#3

a)What is the pH when 1.25L of a 0.200 M solution of the strong electrolyte NaH2PO4 is mixed with 1.00 L of a .150M solution of the strong electrolyte Na2HPO4?
b)What is the pH if the volume of the solution in problem #3a is doubled?
c) What is the pH if 200mL of .100 M HNO3 is added to the solution in problem #3a?
d)What is the pH if 350mL of 0.120 M KOH is added to the solution in problem #3a?

I cant seem to start the problem! Are these deprotonations of one another or are they different? How do you mix 2 weak acids to find the pH?? Please help or provid some insight; it will be greatly appreciated. Thank You.

I suggest you use the Henderson-Hasslebalch equation.
pH = pKa + log [(base)/(acid)]
Use the pK for the acid in the mixture.

part b, looking at base/acid concentration---(base) = mols/volume and (acid) = mols/volume. The volume cancels so ......
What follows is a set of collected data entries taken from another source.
(** A capture that can be judged: both kernels, the launches asked for, and in each kernel launches with the same metrics, all usable. *)
Definition usable (c : capture) (expected_launches : option Z) : Prop :=
  (forall n, expected_launches = Some n -> Z.of_nat (sum_list_with (fun p => length p.2) c) = n) /\
  forall name, name ∈ KERNELS -> exists l, dict_find name c = Some l /\ l <> [] /\
    (forall p q, p ∈ l -> q ∈ l -> forall key, key ∈ map fst p.2 <-> key ∈ map fst q.2) /\ forall p, p ∈ l -> usable_launch p.2.

Lemma Qleb_strict_lt a b : Qleb_strict a b = true <-> (a < b)%Q.
Proof.
  unfold Qleb_strict. rewrite negb_true_iff. split; intros H.
  - apply Qnot_le_lt. intros Hle%Qle_bool_iff. congruence.
  - apply not_true_iff_false. intros Hle%Qle_bool_iff. by apply Qlt_not_le in H.
Qed.

Lemma Qleb_strict_ge a b : Qleb_strict a b = false <-> (b <= a)%Q.
Proof. rewrite <- Qle_bool_iff. unfold Qleb_strict. by destruct (Qle_bool b a). Qed.

Lemma Qle_bool_gt a b : Qle_bool a b = false <-> (b < a)%Q.
Proof. rewrite <- Qleb_strict_lt. unfold Qleb_strict. by destruct (Qle_bool a b). Qed.

Lemma filter_empty {A} (P : A -> Prop) `{!forall x, Decision (P x)} l : base.filter P l = [] <-> forall x, x ∈ l -> ~ P x.
Proof.
  split; [| apply list_filter_none]. intros E x Hx HP.
  assert (Hin : x ∈ base.filter P l) by by apply list_elem_of_filter. rewrite E in Hin. by apply elem_of_nil in Hin.
Qed.

Lemma sorted_none {A} `{EqDecision A} (leb : A -> A -> bool) l : sorted_of leb l = [] <-> l = [].
Proof.
  split; [| by intros ->]. intros E. destruct l as [|x l]; [done |].
  assert (Hx : x ∈ sorted_of leb (x :: l)) by (apply elem_of_sorted_of; left). rewrite E in Hx. by apply elem_of_nil in Hx.
Qed.

Lemma find_none {A} (f : A -> bool) l : List.find f l = None <-> forall x, x ∈ l -> f x = false.
Proof.
  split; [intros H x Hx%list_elem_of_In; by apply (find_none f l) |]. induction l as [|x l IH]; intros H; [done |]. simpl.
  rewrite H by left. apply IH. intros y Hy. apply H. by right.
Qed.

Ltac refuse_when b := destruct b eqn:?; [split; [done | intros; exfalso] |].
parts c and d. Look at the mols HNO3 being added 0.1 x 200 = 20 millimols versus the millimols of the salts. Same for millimols KOH in part d. 350 x 0.12 M = 42 millimols KOH versus the millimols of the salts.

Check my thinking.

For both a & b I got 6.99 being the pH which I checked my answers in my book & they are correct! However, I tried to obtain c & d and I cant get there. I found the moles of each the HNO3 and found the moles of previous solution by 10^-6.99 to get me the molarity and then I found the moles by using the volume. I subtracted the limiting reagent and placed that over the total volume and obtained .0082 M as the molarity. I find the pH but it's wrong. If you wouldnt mind pointing me in the right direction please & Thanks!

I would do this.
The HNO3 is a strong acid. It will react with the base, the HPO4^-2.
HPO4^-2+ H^+ ==> H2PO4^-
So you have 0.15 x 1.0 L = 0.15 mols HPO4^-2 and you add 0.2L x 0.1M HNO3 to it. It will subtract 0.02 mols from the HPO4^-2 (the base) you started with and add 0.02 mols to the H2PO4^- (the acid) you started with. Adjust those values and redo the H-H equation and that should do it. The same process for the KOH but react it with the acid. Let me know how you come out. The final pH for the addition of the HNO3 should be SLIGHTLY more acidic and the addition of the KOH should be SLIGHTLY more basic than the 6.99. By the way, what value are you using for k2? I have an OLD OLD book here that lists k2 as 6.34E-8. I'm just wondering how much it may have changed in the last umpteen years. Not much because I obtained 6.98 for the pH of a and b. And you can save some trouble by simply using V for the volume so concn (base) = mols/V and (acid) = mols/V. But ALWAYS put the V in there (or always put the actual volume in there) even though you don't go through the actual step of calculating the REAL concentration. WHY? I always counted off if the student put mols/mols because that isn't what the equation says; i.e., it says concn/concn and without the V or the actual value of volume, it isn't concn. The fact that the V, whatever it is, cancels is beside the point. Its the PROCESS that is important as much as the answer.

Thanks so much. I ended up getting 6.89 and 7.17! Which is about right. My K value I have listed is: 6.2E-8; close to yours. Thanks again & have a good night!